On 28 January 1940 Lewis told Warren, "I begin to suspect that the world is divided not only into the happy and the unhappy, but into those who like happiness and those who, odd as it may seem, really don't."
Lewis on His Interests
On 17 January 1931 Lewis wrote to Warren: "How ones range of interests grows! Do you find a sort of double process going on with the relation to books--that while the number of subjects one wants to read is increasing,the number of books on each which you find worth reading steadily decreases. Already in your own corner of French history you have reached the point at which you know most of the books published will be mere re-hashes..."
He moved on, then added, "Once the world was full of books that seem boring because they gave answers to questions one hadn't asked; everyday I find one of these books to be really boring for the opposite reason--for failing to answer some questions I have asked. Even in things like Anglo Saxon grammar! 'Why Sir, the quantity to be known is larger than I had supposed, but the quantity of knowledge is less than I had conceived possible."[Samuel Johnson]
More on Lewis on Austen
On 4 October 1931 C.S. Lewis wrote to Warren "I also re-read NorthangerAbbey about the same time. Christie well describes it as 'Jane Austen in high spirits.' It is much nearer farce (or burlesque) than the others, but none the worse on that account."
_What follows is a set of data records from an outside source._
(** One alarm interval that starts no earlier than the bands end. *)
Lemma add_band_spec bs b x :
  separate bs -> nlt (start b) (end_ b) -> Forall (fun a => nle (end_ a) (start b)) bs ->
  separate (add_band bs b) /\ Forall (fun a => nle (end_ a) (end_ b)) (add_band bs b) /\
  (covered (add_band bs b) x <-> covered bs x \/ inside (start b) (end_ b) x).
Proof.
  intros Hs Hb Hall. pose proof (nlt_nle _ _ Hb) as Hb'. destruct (nlt_not_NaN _ _ Hb) as [Nsb Neb].
  assert (Hends : Forall (fun a => nle (end_ a) (end_ b)) bs).
  { eapply Forall_impl; [exact Hall|]. intros a Ha. exact (nle_trans _ _ _ Ha Hb'). }
  unfold add_band. destruct (last bs) as [l|] eqn:L; cycle 1.
  { apply last_None in L as ->. cbn. rewrite covered_one. split; [|split].
    - apply (separate_snoc [] b); [exact Hs|exact Hb|constructor].
    - repeat constructor. apply nle_refl, Neb.
    - unfold covered. split; [auto|]. intros [(? & H & _)|H]; [apply elem_of_nil in H as []|exact H]. }
  apply last_Some in L as [bs' ->].
  apply separate_init in Hs as (Hs' & Hl & Hls). apply Forall_app in Hall as [Hall Hlb].
  apply Forall_cons in Hlb as [Hlb _]. apply Forall_app in Hends as [Hends Hle].
  destruct (start b <=? end_ l)%num eqn:E.
  - rewrite removelast_last.
    assert (M : nmax (end_ l) (end_ b) = end_ b).
    { apply Forall_cons in Hle as [Hle _]. unfold nle in Hle. unfold nmax. rewrite Hle.
      destruct (end_ l), (end_ b); try reflexivity; discriminate. }
    rewrite M. split; [|split].
    + apply separate_snoc; [exact Hs'| |exact Hls].
      exact (nlt_le_trans _ _ _ Hl (nle_trans _ _ _ Hlb Hb')).
    + apply Forall_app. split; [exact Hends|]. repeat constructor. apply nle_refl, Neb.
    + rewrite !covered_app, !covered_one. cbn [start end_].
      rewrite (inside_join (start l) (end_ l) (end_ b)) by
        (try exact (nlt_nle _ _ Hl); exact (nle_trans _ _ _ Hlb Hb')).
      destruct (nlt_not_NaN _ _ Hl). assert (nle (end_ l) (end_ l)) by (apply nle_refl; assumption).
      pose proof (inside_ext (start l) (end_ l) (start b) (end_ b) x Hlb E). unfold inside in *.
      clear -H Hlb E. intuition eauto using nle_trans.
  - apply nleb_false in E; [|exact Nsb|intros N; rewrite N in Hlb; discriminate].
    split; [|split].
    + apply separate_snoc; [|exact Hb|].
      * apply separate_snoc; assumption.
      * apply Forall_app. split; [|repeat constructor; exact E].
        eapply Forall_impl; [exact Hls|]. cbv beta. intros a Ha.
        exact (nlt_le_trans _ _ _ Ha (nle_trans _ _ _ (nlt_nle _ _ Hl) Hlb)).
    + repeat (apply Forall_app; split); try assumption. repeat constructor. apply nle_refl, Neb.
    + rewrite (covered_app (bs' ++ [l]) [b]), covered_one. reflexivity.
Qed.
On 9 January 1940 Lewis wrote to Warren, "Harwood and I read to each other from Jane Austen's The Watson's with almost continual chuckles."
On 9 January 1940 Lewis wrote a description of Bath for Warren, ending with "The whole thing with its marriage of Jane Austenish propriety and Wapping nautically made up a very pleasing medley."
On 20 April 1940 Lewis wrote to Warren (quoting from Pride and Prejudice),"But as Mr. Bennett said, 'Do not give way to gloomy thoughts, my dear. Let us hope better things. Let us flatter ourselves that I may be the survivor."
Lewis and the Moonies
"Allen Tate Wood, grandson of Poet Allen Tate and novelist Carolyn Gordon, has written an absorbing account of his four-and-a-half years as a member of one of the most controversial of the new religious movements, the Unification Church of Sun Myung Moon."
Thus Ronald Enroth began his review of Wood's Moonstruck: A Memoir of My Life in a Cult that appeared in the June 1980 issue of New Oxford Review (Enroth is a Professor of Sociology at Westmont College and an authority on contemporary cults.) Wood, who served as second-highest member of the political arm of the Unification Church, describes its behind-the-scenes political influence and psychic/occult preoccupations.
According to Enroth, "The book concludes with a too brief discussion of the author's gradual drift toward severing all ties with the Moonies. Wood was 'deprogrammed' by reading C.S. Lewis's That Hideous Strength. According to Wood, 'the book struck a deep emotional chord. . . . the spell was utterly and finally lifted from my shoulders. . . . When I finished the book I knew I was out of the Moonies."